Success will also depend on not getting caught in bubbles, as is often the case in a fast-growing industry.
“The Chinese government has a supportive view on developing fintech to help the financial services sector to grow,” says Clifford Chance’s Liu. “But it is also aware of the risks; with the peer-to-peer lending industry, for example, there have been several scandals and fraudulent activity.”
Peking University’s Wang agrees.
“This P2P business is like gambling,” he says. “The risks are high there, very high.”
That said, he notes the rise of some fintech banks, the likes of Tencent-sponsored private bank Weizhong Bank, which could represent an ideal segment to target for foreign players.
“There are new banking licences to these private banks and they need capital, they’re basically start-ups,” Wang says. “They need a partner more than others.”

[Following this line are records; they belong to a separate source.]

(** C7, as the code has it.  Under the flash revision, on a page where
    no element occurs twice, every element of the document that carries
    the class [alert-error] at page-ready has exactly one dismissal: in
    every state reached afterwards it is either still pending or has run
    once; it never runs earlier than 300000 ms after page-ready; and once
    that time has passed and the loop has run the due timers, it has run.
    What the dismissal does: when the message contains, at any depth, an
    element with class [btn-close], the first such element in tree order
    gets one [click()] and nothing else happens; otherwise the message
    gets the transition [opacity 0.5s] and the opacity [0], and a timer
    due 500 ms later is appended, which runs once those 500 ms are over,
    whatever else happens, and whose callback takes the message out of
    the document: nothing joins the document, and on a page where no
    element occurs twice nothing leaves it but the message and what it
    contains. *)
Theorem C7_error_messages_dismissed_once :
  forall t p acts m,
    well_formed p = true ->
    In m (tree_order (document p)) ->
    has_class p "alert-error" m ->
    let w := run acts (domContentLoaded main_js_flash (loaded t p)) in
    pending (DismissMessage m) w + ran (DismissMessage m) w = 1 /\
    (forall at_ tm,
        In (at_, tm) (history w) -> callback tm = DismissMessage m ->
        (t + 300000 <= at_)%N) /\
    ((t + 300000 <= now w)%N -> ran (DismissMessage m) (drain w) = 1) /\
    (forall w1 b,
        first_such (has_class (page w1) "btn-close")
                   (descendants (subtree_of (page w1) m)) b ->
        exists w2,
          run_callback (DismissMessage m) w1 = Normal w2 /\
          log w2 = log w1 ++ [Clicked b] /\
          timers w2 = timers w1 /\
          page w2 = page w1) /\
    (forall w1,
        none_such (has_class (page w1) "btn-close")
                  (descendants (subtree_of (page w1) m)) ->
        exists w2,
          run_callback (DismissMessage m) w1 = Normal w2 /\
          style (element (page w2) m) = mkStyle "opacity 0.5s" "0" /\
          timers w2 = timers w1 ++ [mkTimer (now w1 + 500) (RemoveMessage m)] /\
          log w2 = log w1 /\
          document (page w2) = document (page w1) /\
          forall later,
            (now w1 + 500 <= now (run later w2))%N ->
            ran_timer (mkTimer (now w1 + 500) (RemoveMessage m))
                      (drain (run later w2))
            >= S (ran_timer (mkTimer (now w1 + 500) (RemoveMessage m)) w1)) /\
    (forall w3,
        exists w4,
          run_callback (RemoveMessage m) w3 = Normal w4 /\
          ~ In m (tree_order (document (page w4))) /\
          log w4 = log w3 /\ timers w4 = timers w3 /\
          (forall x, In x (tree_order (document (page w4))) ->
                     In x (tree_order (document (page w3)))) /\
          (well_formed (page w3) = true ->
           forall x, In x (tree_order (document (page w3))) ->
                     inside (subtree_of (page w3) m) x = false ->
                     In x (tree_order (document (page w4))))).
Proof.
  intros t p acts m W I C w.
  set (w0 := domContentLoaded main_js_flash (loaded t p)) in *.
  assert (A : forall acts', pending (DismissMessage m) (run acts' w0)
                            + ran (DismissMessage m) (run acts' w0) = 1).
  { intros acts'. rewrite dismissals_accounting.
    now apply dismissals_ready. }
  assert (T : forall acts', timing t (run acts' w0))
    by (intros; apply timing_run, timing_ready; right; now left).
  split; [apply A|]. split; [|split; [|split; [|split]]].
  - intros at_ tm H Hc. destruct (T acts) as [R _ D].
    specialize (R _ _ H). rewrite (D _ _ _ H Hc) in R.
    exact R.
  - intros Hn.
    assert (E : drain w = run (acts ++ repeat Fire (List.length (timers w))) w0)
      by (rewrite run_app; apply fire_all_run).
    pose proof (A (acts ++ repeat Fire (List.length (timers w)))) as A'.
    destruct (T (acts ++ repeat Fire (List.length (timers w)))) as [_ P _].
    rewrite <- E in A', P.
    replace (pending (DismissMessage m) (drain w)) with 0 in A'; trivial.
    symmetry. apply count_zero. intros x Hx.
    destruct (calls (DismissMessage m) x) eqn:Ec; trivial.
    apply callback_eqb_eq in Ec.
    pose proof (drain_complete w) as F. apply fire_none in F.
    pose proof (proj1 (count_zero _ _) F x Hx) as N.
    unfold drain in N at 1. rewrite fire_all_now in N.
    unfold is_due in N. apply N.leb_gt in N.
    rewrite (P x m Hx Ec) in N. change (5 * 60 * 1000)%N with 300000%N in N.
    lia.
  - intros w1 b H.
    pose proof (closeButton_spec (page w1) m _ eq_refl) as S.
    cbn -[element_querySelector].
    destruct (element_querySelector (Class "btn-close") (page w1) m) as [b'|].
    + rewrite (first_such_unique _ _ _ _ H S).
      eexists. split; [reflexivity|]. simpl. auto.
    + destruct (first_none_such _ _ _ H S).
  - intros w1 H.
    pose proof (closeButton_spec (page w1) m _ eq_refl) as S.
    cbn -[element_querySelector].
    destruct (element_querySelector (Class "btn-close") (page w1) m) as [b'|].
    + destruct (first_none_such _ _ _ S H).
    + eexists. split; [reflexivity|]. simpl.
      rewrite Nat.eqb_refl. repeat split.
      intros later D.
      match goal with
      | |- ran_timer ?rm (drain (run later ?w2)) >= _ =>
          destruct (timer_runs rm later w2 D) as [_ R];
          assert (P : pending_timer rm w2 = pending_timer rm w1 + 1)
            by (unfold pending_timer; simpl;
                now rewrite count_app, count_cons, count_nil,
                  timer_eqb_refl);
          assert (Q : ran_timer rm w2 = ran_timer rm w1) by reflexivity
      end.
      lia.
  - intros w3. eexists. split; [reflexivity|]. simpl.
    split; [apply remove_detaches|]. split; trivial. split; trivial.
    split; [intros x; apply remove_shrinks|].
    intros W3 x. now apply remove_keeps_others.
Qed.

Lemma C7_witness :
  well_formed login_page = true /\
  In 4 (tree_order (document login_page)) /\
  has_class login_page "alert-error" 4 /\
  ran (DismissMessage 4)
    (drain (run [UserInput 6 (utf16 "12345"); Tick 300000]
              (domContentLoaded main_js_flash (loaded 0 login_page)))) = 1 /\
  In 2 (tree_order (document login_page)) /\
  has_class login_page "alert-error" 2 /\
  first_such (has_class login_page "btn-close")
             (descendants (subtree_of login_page 2)) 3 /\
  exists w2,
    run_callback (DismissMessage 2) (loaded 300000 login_page) = Normal w2 /\
    log w2 = [Clicked 3].
Proof.
  assert (I : In 4 (tree_order (document login_page))) by (simpl; tauto).
  assert (C : has_class login_page "alert-error" 4) by (now left).
  assert (I2 : In 2 (tree_order (document login_page))) by (simpl; tauto).
  assert (C2 : has_class login_page "alert-error" 2) by (right; now left).
  assert (B : first_such (has_class login_page "btn-close")
                (descendants (subtree_of login_page 2)) 3)
    by exact (closeButton_spec login_page 2 (Some 3) eq_refl).
  split; [reflexivity|]. split; [exact I|]. split; [exact C|].
  split.
  { pose proof (C7_error_messages_dismissed_once
                  0%N login_page [UserInput 6 (utf16 "12345"); Tick 300000] 4
                  eq_refl I C) as H.
    destruct H as (_ & _ & H & _).
    apply H. vm_compute. discriminate. }
  split; [exact I2|]. split; [exact C2|]. split; [exact B|].
  pose proof (C7_error_messages_dismissed_once
                0%N login_page [] 2 eq_refl I2 C2) as H.
  destruct H as (_ & _ & _ & H & _).
  destruct (H (loaded 300000 login_page) 3 B) as (w2 & E & L & _).
  exists w2. split; [exact E | exact L].
Defined.

(** C7, as the specification words it, fails where it says child: on a
    page whose error message holds its close button inside a wrapper, the
    message has no child with the close-button class, yet the dismissal
    clicks the button and neither fades nor detaches the message. *)
Lemma C7_close_button_inside_a_wrapper :
  let w :=
    drain (tick 500
             (drain (tick 300000
                       (domContentLoaded main_js_flash
                          (loaded 0 wrapped_page))))) in
  has_class wrapped_page "alert-error" 2 /\
  map root (childNodes (subtree_of wrapped_page 2)) = [3] /\
  ~ has_class wrapped_page "btn-close" 3 /\
  log w = [Clicked 4] /\
  style (element (page w) 2) = mkStyle "" "" /\
  In 2 (tree_order (document (page w))) /\
  ran (RemoveMessage 2) w = 0.
Proof.
  vm_compute. repeat split; tauto.
Qed.

(** * Further properties of the scripts *)

(** ** Page-ready *)

Lemma handler_frame h w :
  exists w',
    run_handler h w = Normal w' /\
    now w' = now w /\ page w' = page w /\ log w' = log w /\
    history w' = history w /\
    (exists regs, listeners w' = listeners w ++ regs) /\
    exists ms, timers w' = timers w ++ map (dismiss_timer (now w)) ms.
Proof.
  destruct h; cbn -[findCodeInput querySelectorAll N.mul focus].
  - destruct (findCodeInput (page w)) as [c|]; eexists;
      (split; [reflexivity|]); unfold focus;
      try destruct (focusable (element (page w) c));
      simpl; repeat split; trivial;
      try (exists []; now rewrite app_nil_r).
  - destruct (findCodeInput (page w)); eexists; split; try reflexivity;
      simpl; repeat split; trivial;
      try (exists []; now rewrite app_nil_r).
    now eexists.
  - eexists. split; [reflexivity|]. rewrite schedule_fold. simpl.
    repeat split; trivial.
    + exists []. now rewrite app_nil_r.
    + now eexists.
Qed.

(** X1. Page-ready never raises and never touches the document, for any
    page and any list of the three handlers: every handler returns
    normally, the page, the log and the loop's record stay as they were,
    and the only timers it creates are dismissals of flash messages. *)
Theorem page_ready_is_quiet :
  forall (s : Script) w,
    let w' := domContentLoaded s w in
    (forall h w0, exists w1, run_handler h w0 = Normal w1) /\
    now w' = now w /\ page w' = page w /\ log w' = log w /\
    history w' = history w /\
    exists ms, timers w' = timers w ++ map (dismiss_timer (now w)) ms.
Proof.
  intros s w. cbv zeta. split.
  { intros h w0. destruct (handler_frame h w0) as (w1 & E & _). now exists w1. }
  unfold domContentLoaded. revert w.
  induction s as [|h s IH]; intros w; simpl.
  - repeat split. exists []. now rewrite app_nil_r.
  - destruct (handler_frame h w) as (w1 & E & N & P & L & H & _ & ms & T).
    rewrite E. cbn [report].
    destruct (IH w1) as (N' & P' & L' & H' & ms' & T').
    rewrite N', P', L', H', T', N, P, L, H, T.
    repeat split. exists (ms ++ ms').
    now rewrite map_app, app_assoc.
Qed.

(** ** Which element listens *)

(** X2. Under main.js (or its flash revision) the lookup is made once, at
    page-ready: the input listener is registered on the element found
    then, the element page-ready called [focus()] on, and whatever
    happens later, changes of the page included, it stays there and no
    other listener is added, even when the lookup would find another
    element or none on the page as it has become. *)
Theorem listener_stays_where_page_ready_put_it :
  forall s t p acts,
    In s with_auto_submit ->
    let w0 := domContentLoaded s (loaded t p) in
    let w := run acts w0 in
    listeners w = registrations p /\
    (forall c, findCodeInput p = Some c ->
               listeners w = [auto_submit_on c] /\
               (focusable (element p c) = true -> activeElement w0 = Some c))
    /\
    (findCodeInput p = None -> listeners w = []).
Proof.
  intros s t p acts Hs w0 w.
  assert (L : listeners w = registrations p).
  { unfold w, w0. now rewrite run_listeners, ready_listeners. }
  assert (A : activeElement w0 = focused p).
  { unfold w0. destruct Hs as [<- | [<- | []]];
      [now rewrite ready_main_js | now rewrite ready_main_js_flash]. }
  split; [exact L|]. rewrite L, A. unfold registrations, focused. split.
  - intros c ->. split; trivial. now intros ->.
  - now intros ->.
Qed.

Lemma listener_stays_witness :
  In main_js_flash with_auto_submit /\
  findCodeInput login_page = Some 6 /\
  findCodeInput bare_page = None /\
  listeners
    (run [Mutate (fun _ => bare_page); UserFocus (Some 7);
          UserInput 7 (utf16 "123456"); Tick 9]
       (domContentLoaded main_js_flash (loaded 0 login_page)))
  = [auto_submit_on 6].
Proof.
  split; [right; now left|]. split; [reflexivity|]. split; [reflexivity|].
  exact (proj1 (proj1 (proj2 (listener_stays_where_page_ready_put_it
                                main_js_flash 0%N login_page
                                [Mutate (fun _ => bare_page);
                                 UserFocus (Some 7);
                                 UserInput 7 (utf16 "123456"); Tick 9]
                                (or_intror (or_introl eq_refl)))) 6 eq_refl)).
Defined.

In investment banking, while domestic banks have a tight grip on origination for local firms, there may be room for foreign banks to squeeze in as the market becomes increasingly open to foreign investment flows, not least due to the increasing level of inclusion of onshore assets in global indices – for example, the inclusion of A-shares in MSCI’s emerging market index in June.
Bond index providers are set to follow over the next year.
“We see direct funding channels growing at a much faster pace than banking channels,” says Harry Qin, a financial services consulting partner at PwC.
Majority ownership in local entities may also allow for strategies to be deployed more effectively than before.
“With a JV with majority ownership, many global investment banks think they can achieve that growth,” Qin adds. “Many foreign financial institutions have a mature business model outside and want to replicate that here ‘with Chinese characteristics’.”
As for the likely targets, banks have kept silent, though consultants think they have a variety of options.
“To do IPOs, they will need to partner with a local securities firm under the China Securities Regulatory Commission,” says Qin. “That means they have many choices. And while it may be difficult and expensive to form JVs with the likes of Citic or Guotai Junan at this stage, there are many regional players they can consider. There can also be potential partners beyond the securities firms, like boutique investment banks, which are specialized in M&A, for example.”
Qin notes these firms focus on specific industries such as telecoms, finance and technology.
“They are typically privately owned and their structure is much simpler than an state-owned enterprise. Those can be potential JV partners.”
Qin rejected the characterization of the recent round of capital markets liberalizations as too little too late. Large segments of the retail and corporate markets remain untapped across China, he says. With the tightening of the screws on shadow banking, lending activity will slowly be brought back into the purlieu of regulated financial activities by licensed operators, domestic and foreign.
The same reasoning applies to investment banking and brokerage activities. The latter sector is still very retail centric, but it will slowly morph into a more in
stitutional investor-driven market, like the US, an area where both American and European firms will be much more at ease.
“If we had one message for the foreign financial institutions it is that you have to be in it to have a successful business,” Qin concludes. “You really have to be inside of China, know local regulation, customise products and focus on servicing those sectors of the Chinese markets that are still under-served.”
That will mean growing business not just in the secondary markets, where foreign banks are already taking a share of the pie both onshore and through schemes such as Stock Connect and Bond Connect, but also, soon enough, directly into the primary markets.
“Cross-border capital movement is still subject to restrictions, and one area with most restrictions is the primary market,” says Clifford Chance’s Liu. “So this might be the area with the most potential and opportunity for foreign players as the market is opening up, but this is still subject to multiple considerations and an uncertain timetable.”